[Dataset entries]
(** X10. Every run of [tryInit] (one at [DOMContentLoaded], one per batch
    of observed mutations) on a rendered surface whose toggle control has
    no child element binds that surface once more: after [n] runs the
    toggle control carries [n] more toggle closures, and every hit element
    other than the control [n] times the keydown and click closures of one
    bind, at least [2 * n] listeners more. *)
Theorem tryInit_accumulates (pg : page) (card f b t : ref) (nt : node) (n : nat) :
  app_querySelector pg (TagClass "section" "card") = Some card ->
  resolve pg card = Some (f, b, t) ->
  node_of pg t = Some nt -> childNodes nt = [] ->
  let q := Nat.iter n Autowire.tryInit pg in
  toggleClosures q t = (toggleClosures pg t + n)%nat
  /\ forall el, el ∈ clickable pg f b -> el <> t ->
       length (listeners (props_of q el))
       = (length (listeners (props_of pg el))
          + n * length (installed AutowireScript el (clickable pg f b)))%nat
       /\ (2 <= length (installed AutowireScript el (clickable pg f b)))%nat.
Proof.
  intros Hc Hr Hnt Hleaf. cbv zeta.
  assert (Hinv : agrees pg (Nat.iter n Autowire.tryInit pg)
                 /\ toggleClosures (Nat.iter n Autowire.tryInit pg) t
                    = (toggleClosures pg t + n)%nat
                 /\ forall el, el <> t ->
                      length (listeners (props_of (Nat.iter n Autowire.tryInit pg) el))
                      = (length (listeners (props_of pg el))
                         + n * length (installed AutowireScript el (clickable pg f b)))%nat).
  { induction n as [|n (Hag & Htc & Hls)].
    - split; [apply agrees_refl|]. split; [simpl; lia|]. intros el _. simpl. lia.
    - change (Nat.iter (S n) Autowire.tryInit pg)
        with (Autowire.tryInit (Nat.iter n Autowire.tryInit pg)).
      destruct (tryInit_binds pg _ card f b t Hag Hc Hr) as (-> & Hb & Hr1).
      split; [by apply (agrees_bind AutowireScript card pg _ _ f b t nt Hag)|]. split.
      + rewrite (toggleClosures_bind _ _ _ _ _ _ _ Hr1 Hb), Htc. lia.
      + intros el Hne.
        rewrite (listeners_bind_hit AutowireScript card pg _ _ f b t nt el
                   Hag Hnt Hleaf Hr1 Hb Hne).
        rewrite length_app, (Hls el Hne). lia. }
  destruct Hinv as (_ & Htc & Hls). split; [exact Htc|].
  intros el Hel Hne. split; [by apply Hls|].
  destruct (installed_elem AutowireScript el _ Hel) as [Hk Hcl].
  destruct (installed AutowireScript el (clickable pg f b)) as [|x [|y l]] eqn:E.
  - by apply elem_of_nil in Hk.
  - apply list_elem_of_singleton in Hk, Hcl. congruence.
  - simpl. lia.
Qed.

Lemma tryInit_accumulates_witness :
  toggleClosures (Nat.iter 3 Autowire.tryInit mounted) toggle0 = 3%nat
  /\ length (listeners (props_of (Nat.iter 3 Autowire.tryInit mounted) chest0)) = 6%nat.
Proof.
  assert (Hc : app_querySelector mounted (TagClass "section" "card") = Some section0)
    by (vm_compute; reflexivity).
  assert (Hr : resolve mounted section0 = Some (front0, back0, toggle0))
    by (vm_compute; reflexivity).
  destruct (tryInit_accumulates mounted section0 front0 back0 toggle0
              (Node "button" (Some "toggleViewBtn") [] []) 3 Hc Hr eq_refl eq_refl)
    as [Ht Hl].
  split; [exact Ht|].
  destruct (Hl chest0) as [E _]; [vm_compute; left|discriminate|].
  rewrite E. vm_compute; reflexivity.
Defined.

End Rebinding.

(** ** Further properties: routes *)
Section RouteFacts.
Import Events.

Lemma prefix_iff (p s : string) :
  String.prefix p s = true <-> exists t, s = p +:+ t.
Proof.
  split; [|intros [t ->]; apply prefix_append].
  revert s. induction p as [|a p IH]; intros s; [by exists s|].
  destruct s as [|c s]; [done|]. simpl.
  destruct (ascii_dec a c) as [->|Hne]; intros H; [|discriminate].
  destruct (IH s H) as [t ->]. by exists t.
Qed.

Lemma replace_head (pat rep rest : string) :
  replace pat rep (pat +:+ rest) = rep +:+ rest.
Proof.
  assert (D : forall p s, drop_chars (String.length p) (p +:+ s) = s).
  { induction p as [|a p IH]; intros s; [done|]. simpl. apply IH. }
  destruct pat as [|a pat].
  - simpl. by destruct rest.
  - change (String a pat +:+ rest) with (String a (pat +:+ rest)).
    assert (P : String.prefix (String a pat) (String a (pat +:+ rest)) = true)
      by apply (prefix_append (String a pat) rest).
    cbn [replace]. rewrite P. f_equal. apply (D (String a pat) rest).
Qed.

Lemma replace_hyphenFree (s : string) :
  hyphenFree s = true -> replace "-template" "" (s +:+ "-template") = s.
Proof.
  induction s as [|c s IH]; intros H; [reflexivity|].
  simpl in H. apply andb_true_iff in H as [Hc Hs].
  change (String c s +:+ "-template") with (String c (s +:+ "-template")).
  cbn [replace]. 
  assert (P : String.prefix "-template" (String c (s +:+ "-template")) = false).
  { change (String.prefix "-template" (String c (s +:+ "-template")))
      with (match ascii_dec "-" c with
            | left _ => String.prefix "template" (s +:+ "-template")
            | right _ => false
            end).
    destruct (ascii_dec "-" c) as [<-|Hne]; [|done].
    vm_compute in Hc. discriminate. }
  rewrite P. by rewrite IH.
Qed.

(** X11. [isDiagramRoute] holds exactly of the hashes that begin with
    [#/workouts/diagram], whatever follows (a slash is not required).  For
    every region id without a hyphen the route written for the template
    [<id>-template] is [#/workouts/diagram/<id>] and reads back as [id];
    [replace] drops the first [-template] it meets, so a template id that
    begins with [-template] loses that one, not the suffix. *)
Theorem route_of_template_id :
  (forall pg, AnatomyJs.isDiagramRoute pg = true
              <-> exists rest, hash pg = AnatomyJs.ROUTE_PREFIX +:+ rest)
  /\ (forall id, hyphenFree id = true ->
        AnatomyJs.encodeSelection (id +:+ "-template")
        = AnatomyJs.ROUTE_PREFIX +:+ "/" +:+ id
        /\ stripPrefix (AnatomyJs.ROUTE_PREFIX +:+ "/")
             (AnatomyJs.encodeSelection (id +:+ "-template")) = Some id)
  /\ (forall rest, AnatomyJs.encodeSelection ("-template" +:+ rest)
                   = AnatomyJs.ROUTE_PREFIX +:+ "/" +:+ rest).
Proof.
  split; [|split].
  - intros pg. unfold AnatomyJs.isDiagramRoute, startsWith. apply prefix_iff.
  - intros id H. unfold AnatomyJs.encodeSelection. rewrite (replace_hyphenFree id H).
    split; [done|].
    change (AnatomyJs.ROUTE_PREFIX +:+ "/" +:+ id)
      with ((AnatomyJs.ROUTE_PREFIX +:+ "/") +:+ id).
    apply stripPrefix_append.
  - intros rest. unfold AnatomyJs.encodeSelection. by rewrite replace_head.
Qed.

Lemma route_of_template_id_witness :
  AnatomyJs.encodeSelection "calves_f-template" = "#/workouts/diagram/calves_f"
  /\ AnatomyJs.isDiagramRoute (Page "#/workouts/diagrams" None [] ∅ ∅ []) = true.
Proof.
  destruct route_of_template_id as (Hr & He & _). split.
  - exact (proj1 (He "calves_f" eq_refl)).
  - apply Hr. by exists "s".
Defined.

(** X12. The callback of [hashchange] and [DOMContentLoaded] does nothing
    off a diagram route.  After any activation of a region that has its
    template, the hash is a diagram route, so the next [hashchange] starts
    a session: it runs between 1 and 40 ticks on the fresh content and ends
    bound or given up. *)
Theorem activation_starts_session
    (host : nat -> page -> page) (owner : script) (el : ref) (pg : page)
    (tpl : string) (content : fragment) (g : nat) :
  (AnatomyJs.isDiagramRoute pg = false ->
   Listeners.onRouteEvent host pg
   = Some (AnatomyJs.Session 0 0 0 AnatomyJs.NotDiagramRoute, pg))
  /\ (table owner !! id_of pg el = Some tpl ->
      templates pg !! tpl = Some content ->
      app pg = Some g ->
      exists s pg',
        Listeners.onRouteEvent host (hitClickHandler owner el pg) = Some (s, pg')
        /\ (1 <= AnatomyJs.ticks s <= 40)%nat
        /\ AnatomyJs.waitedMs s = ((AnatomyJs.ticks s - 1) * 50)%nat
        /\ AnatomyJs.ending s <> AnatomyJs.NotDiagramRoute).
Proof.
  split.
  - intros H. unfold Listeners.onRouteEvent. by rewrite H.
  - intros Ht Hc Ha.
    pose proof (hitClickHandler_mapped_route owner el pg tpl content g Ht Hc Ha) as Hr.
    unfold Listeners.onRouteEvent, AnatomyJs.tryBindWithRetries. rewrite Hr.
    destruct (tick_bounds host 40 50 41 0 0 (hitClickHandler owner el pg) ltac:(lia))
      as (s & pg' & E & Hk & _ & Hw & He).
    exists s, pg'. split; [exact E|]. split; [simpl in Hk; lia|]. split; [exact Hw|].
    destruct He as [[-> _]|[-> _]]; discriminate.
Qed.
(** * Nedlia performance-test harness: consistency probe and event producer

    A shallow embedding of
    - [tools/performance-tests/consistency/consistency_test.py]
      (class [ConsistencyTester]) and
    - [tools/performance-tests/producers/event_producer.py]
      (class [EventProducer]),
    followed by the properties of the harness stated over it.

    Conventions of the embedding.
    - Python [float]s (clock readings, latencies, the SLO, rates) are exact
      rationals [Q]: rounding is not modelled.
    - A Python [dict] with string keys is a [gmap string value].
    - A coroutine is a computation in the monad [M] of its module: it
      threads a world (clock and a log of the calls made) and may raise.
      What the outside does (HTTP responses, the event bus, how long a call
      or a sleep really takes, uuid4) is read from an oracle record. *)

From Stdlib Require Import QArith Qround Qminmax Lia Lqa Sorted.
From stdpp Require Import gmap strings list fin_maps pretty.

Open Scope Z_scope.

(** ** Python values and exceptions *)

(** The values the harness stores in its result dictionaries. *)
Inductive value :=
| VStr (s : string)
| VNum (q : Q)
| VInt (z : Z)
| VBool (b : bool).

(** Python truthiness, as used by [if x:] and by the generator filters. *)
Definition truthy (v : value) : bool :=
  match v with
  | VStr s => negb (String.eqb s "")
  | VNum q => negb (Qeq_bool q 0)
  | VInt z => negb (z =? 0)
  | VBool b => b
  end.

(** [bool(d.get(k))]: a missing key gives [None], which is falsy. *)
Definition get_truthy (d : gmap string value) (k : string) : bool :=
  from_option truthy false (d !! k).

Inductive exn :=
| KeyError (k : string)
| IndexError
| TypeError
| ZeroDivisionError
| OtherError (msg : string).

(** What evaluating an expression gives: a value or an exception. *)
Inductive result (A : Type) :=
| Ok (a : A)
| Err (e : exn).
Arguments Ok {A} a.
Arguments Err {A} e.

#[global] Instance result_ret : MRet result := λ A a, Ok a.

#[global] Instance result_bind : MBind result := λ A B k r,
  match r with
  | Ok a => k a
  | Err e => Err e
  end.

(** What running a coroutine gives: a value, an exception, or (for the
    fuelled loops only) no answer within the fuel. *)
Inductive outcome (A : Type) :=
| Returned (a : A)
| Raised (e : exn)
| OutOfFuel.
Arguments Returned {A} a.
Arguments Raised {A} e.
Arguments OutOfFuel {A}.

Definition outcome_of {A} (r : result A) : outcome A :=
  match r with
  | Ok a => Returned a
  | Err e => Raised e
  end.

(** [d[k]] *)
Definition getitem (d : gmap string value) (k : string) : result value :=
  match d !! k with
  | Some v => Ok v
  | None => Err (KeyError k)
  end.

(** [l[i]] on a list, negative indices counting from the end. *)
Definition py_index {A} (l : list A) (i : Z) : result A :=
  let n := Z.of_nat (length l) in
  let j := if i <? 0 then i + n else i in
  if (0 <=? j) && (j <? n) then
    match l !! Z.to_nat j with
    | Some x => Ok x
    | None => Err IndexError
    end
  else Err IndexError.

(** [int(x)] on a float: truncation toward zero. *)
Definition int_ (x : Q) : Z := Z.quot (Qnum x) (Zpos (Qden x)).

(** [x / y] on floats. *)
Definition truediv (x y : Q) : result Q :=
  if Qeq_bool y 0 then Err ZeroDivisionError else Ok (x / y)%Q.

(** [x % y] on ints (the sign of the result follows the divisor, as
    [Z.modulo]). *)
Definition py_mod (x y : Z) : result Z :=
  if y =? 0 then Err ZeroDivisionError else Ok (x mod y).

Definition Qlt_bool (x y : Q) : bool := negb (Qle_bool y x).

(** [max(a, b)] and [min(a, b)]: the first argument wins ties. *)
Definition max2 (a b : Q) : Q := if Qlt_bool a b then b else a.
Definition min2 (a b : Q) : Q := if Qlt_bool b a then b else a.

(** [max(l)] and [min(l)] on a non-empty list (first extremal element). *)
Definition py_max (l : list Q) : result Q :=
  match l with
  | [] => Err (OtherError "max() arg is an empty sequence")
  | x :: l' => Ok (foldl max2 x l')
  end.

Definition py_min (l : list Q) : result Q :=
  match l with
  | [] => Err (OtherError "min() arg is an empty sequence")
  | x :: l' => Ok (foldl min2 x l')
  end.

(** [sorted(l)]: a stable sort by [<=]. *)
Fixpoint insert_sorted (x : Q) (l : list Q) : list Q :=
  match l with
  | [] => [x]
  | y :: l' => if Qle_bool x y then x :: y :: l' else y :: insert_sorted x l'
  end.

Definition sorted (l : list Q) : list Q := foldr insert_sorted [] l.

(** The number behind a value in arithmetic and comparisons ([True] is 1);
    a string is not a number. *)
Definition as_number (v : value) : result Q :=
  match v with
  | VNum q => Ok q
  | VInt z => Ok (inject_Z z)
  | VBool b => Ok (if b then 1 else 0)%Q
  | VStr _ => Err TypeError
  end.

(** [[f(x) for x in l]] where [f] may raise. *)
Fixpoint traverse {A B} (f : A → result B) (l : list A) : result (list B) :=
  match l with
  | [] => Ok []
  | x :: l' => y ← f x; ys ← traverse f l'; Ok (y :: ys)
  end.

(** [sum(1 for r in l if p(r))] *)
Definition count_if {A} (p : A → bool) (l : list A) : Z :=
  Z.of_nat (length (filter (λ r, p r = true) l)).

(** ** consistency_test.py: [ConsistencyTester] *)

Module Consistency.

(** An HTTP response as far as the probe reads it: the status code and
    what [response.json()] gives, which either raises or is an object whose
    ["data"] member, when there is one, is the given dictionary. (A body
    whose ["data"] is not an object makes both readers of the body raise;
    it is covered by the raising case.) *)
Record Response := {
  status_code : Z;
  json : result (option (gmap string value))
}.

(** The outside of one probe invocation: the answer to its POST, to its
    k-th GET (k counted from 1), how long each call takes, by how much the
    k-th [asyncio.sleep] overruns the requested time (other coroutines of
    the batch run meanwhile), the uuid4 it draws and the clock reading when
    it starts. *)
Record ApiClient := {
  post : result Response;
  post_secs : Q;
  get : Z → result Response;
  get_secs : Z → Q;
  sleep_lag : Z → Q;
  uuid4 : string;
  boot_time : Q
}.

Inductive Event :=
| EvPost (correlation_id : string)
| EvSleep (seconds : Q)
| EvGet (placement_id : value).

(** The world of one invocation: the clock, and the calls made so far (most
    recent last). *)
Record World := { now : Q; trace : list Event }.

Definition M (A : Type) : Type := World → outcome A * World.

#[export] Instance M_ret : MRet M := λ A a w, (Returned a, w).

#[export] Instance M_bind : MBind M := λ A B k m w,
  match m w with
  | (Returned a, w') => k a w'
  | (Raised e, w') => (Raised e, w')
  | (OutOfFuel, w') => (OutOfFuel, w')
  end.

Definition lift {A} (r : result A) : M A := λ w, (outcome_of r, w).

Definition out_of_fuel {A} : M A := λ w, (OutOfFuel, w).

(** [try: m  except Exception: h] *)
Definition try_except {A} (m : M A) (h : M A) : M A :=
  λ w, match m w with
       | (Raised _, w') => h w'
       | r => r
       end.

Definition log (e : Event) : M unit :=
  λ w, (Returned tt, {| now := now w; trace := trace w ++ [e] |}).

Definition tick (d : Q) : M unit :=
  λ w, (Returned tt, {| now := (now w + d)%Q; trace := trace w |}).

(** [time.time()] *)
Definition time_time : M Q := λ w, (Returned (now w), w).

(** [await asyncio.sleep(d)] in the k-th iteration. *)
Definition asyncio_sleep (api : ApiClient) (k : Z) (d : Q) : M unit :=
  log (EvSleep d);; tick (Qmax 0 d + sleep_lag api k).

(** [await self.api.post("/v1/placements", json={...})] *)
Definition api_post (api : ApiClient) (correlation_id : string) : M Response :=
  log (EvPost correlation_id);; tick (post_secs api);; lift (post api).

(** [await self.api.get(f"/v1/placements/{placement_id}")], the k-th one. *)
Definition api_get (api : ApiClient) (k : Z) (placement_id : value) : M Response :=
  log (EvGet placement_id);; tick (get_secs api k);; lift (get api k).

(** [response.json()["data"]["id"]] *)
Definition json_data_id (response : Response) : result value :=
  body ← json response;
  match body with
  | Some data => getitem data "id"
  | None => Err (KeyError "data")
  end.

(** The body of the [try] block of the polling loop: the new value of
    [consistent]. *)
Definition poll_once (api : ApiClient) (poll_count : Z) (placement_id : value)
    (consistent : bool) : M bool :=
  placement ← api_get api poll_count placement_id;
  if status_code placement =? 200 then
    body ← lift (json placement);
    let data := default ∅ body in
    if get_truthy data "file_url" then mret true else mret consistent
  else mret consistent.

(** [while not consistent and poll_count < max_polls: ...], returning the
    final [(consistent, poll_count)]. Each pass uses one unit of [fuel]; the
    loop makes at most [max_polls - poll_count] passes. *)
Fixpoint poll_loop (fuel : nat) (api : ApiClient) (placement_id : value)
    (max_polls : Z) (consistent : bool) (poll_count : Z) : M (bool * Z) :=
  if negb consistent && (poll_count <? max_polls) then
    match fuel with
    | O => out_of_fuel
    | S fuel' =>
        asyncio_sleep api (poll_count + 1) (1 # 10);;
        let poll_count := poll_count + 1 in
        consistent ← try_except (poll_once api poll_count placement_id consistent)
                                (mret consistent);
        poll_loop fuel' api placement_id max_polls consistent poll_count
    end
  else mret (consistent, poll_count).

(** [ConsistencyTester._single_consistency_test]; [slo] is [self.slo]. *)
Definition _single_consistency_test (slo : Q) (api : ApiClient)
    : M (gmap string value) :=
  let correlation_id := uuid4 api in
  start_time ← time_time;
  response ← api_post api correlation_id;
  if negb (status_code response =? 201) then
    mret (<["correlation_id" := VStr correlation_id]>
         (<["error" := VStr ("Create failed: " +:+ pretty (status_code response))]>
         (<["consistent" := VBool false]>
         (<["within_slo" := VBool false]> ∅))))
  else
    placement_id ← lift (json_data_id response);
    write_time ← time_time;
    let max_polls := int_ (slo * 10) in
    '(consistent, poll_count) ←
      poll_loop (Z.to_nat max_polls) api placement_id max_polls false 0;
    end_time ← time_time;
    mret (<["correlation_id" := VStr correlation_id]>
         (<["placement_id" := placement_id]>
         (<["write_latency_ms" := VNum ((write_time - start_time) * 1000)]>
         (<["consistency_latency_ms" := VNum ((end_time - start_time) * 1000)]>
         (<["consistent" := VBool consistent]>
         (<["within_slo" := VBool (Qle_bool (end_time - start_time) slo)]>
         (<["poll_count" := VInt poll_count]> ∅))))))).

(** One task of the batch, run from the moment it is started. *)
Definition run_task (slo : Q) (api : ApiClient)
    : outcome (gmap string value) * World :=
  _single_consistency_test slo api {| now := boot_time api; trace := [] |}.

(** [r["consistency_latency_ms"]], as the number it is compared by. *)
Definition latency_of (r : gmap string value) : result Q :=
  getitem r "consistency_latency_ms" ≫= as_number.

(** The list [latencies] of [_analyze_results]. *)
Definition consistent_latencies (results : list (gmap string value))
    : result (list Q) :=
  traverse latency_of (filter (λ r, get_truthy r "consistent" = true) results).

(** [ConsistencyTester._analyze_results]; [results] is [self.results]. *)
Definition _analyze_results (results : list (gmap string value))
    : result (gmap string value) :=
  match results with
  | [] => Ok (<["error" := VStr "No results"]> ∅)
  | _ =>
    latencies ← consistent_latencies results;
    match latencies with
    | [] =>
      Ok (<["total_events" := VInt (Z.of_nat (length results))]>
               (<["consistent_count" := VInt 0]>
               (<["slo_percentage" := VInt 0]>
               (<["error" := VStr "No events reached consistency"]> ∅))))
    | _ =>
      let sorted_latencies := sorted latencies in
      let n := Z.of_nat (length sorted_latencies) in
      let total := Z.of_nat (length results) in
      let within := count_if (λ r, get_truthy r "within_slo") results in
      ratio ← truediv (inject_Z within) (inject_Z total);
      p50 ← py_index sorted_latencies (n / 2);
      p90 ← py_index sorted_latencies (int_ (inject_Z n * (9 # 10)));
      p99 ← (if 100 <? n
             then py_index sorted_latencies (int_ (inject_Z n * (99 # 100)))
             else py_index sorted_latencies (-1));
      max_latency ← py_max latencies;
      min_latency ← py_min latencies;
      Ok
        (<["total_events" := VInt total]>
        (<["consistent_count" :=
             VInt (count_if (λ r, get_truthy r "consistent") results)]>
        (<["within_slo_count" := VInt within]>
        (<["slo_percentage" := VNum (ratio * 100)]>
        (<["p50_latency_ms" := VNum p50]>
        (<["p90_latency_ms" := VNum p90]>
        (<["p99_latency_ms" := VNum p99]>
        (<["max_latency_ms" := VNum max_latency]>
        (<["min_latency_ms" := VNum min_latency]> ∅)))))))))
    end
  end.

→ REQUIRED ACTION
In the reply, include exactly the lines from the beginning of the entries above through the line holding "bind, at least [2 * n] listeners more. *)", and nothing besides.

→ TASK RESULT
(** X10. Every run of [tryInit] (one at [DOMContentLoaded], one per batch
    of observed mutations) on a rendered surface whose toggle control has
    no child element binds that surface once more: after [n] runs the
    toggle control carries [n] more toggle closures, and every hit element
    other than the control [n] times the keydown and click closures of one
    bind, at least [2 * n] listeners more. *)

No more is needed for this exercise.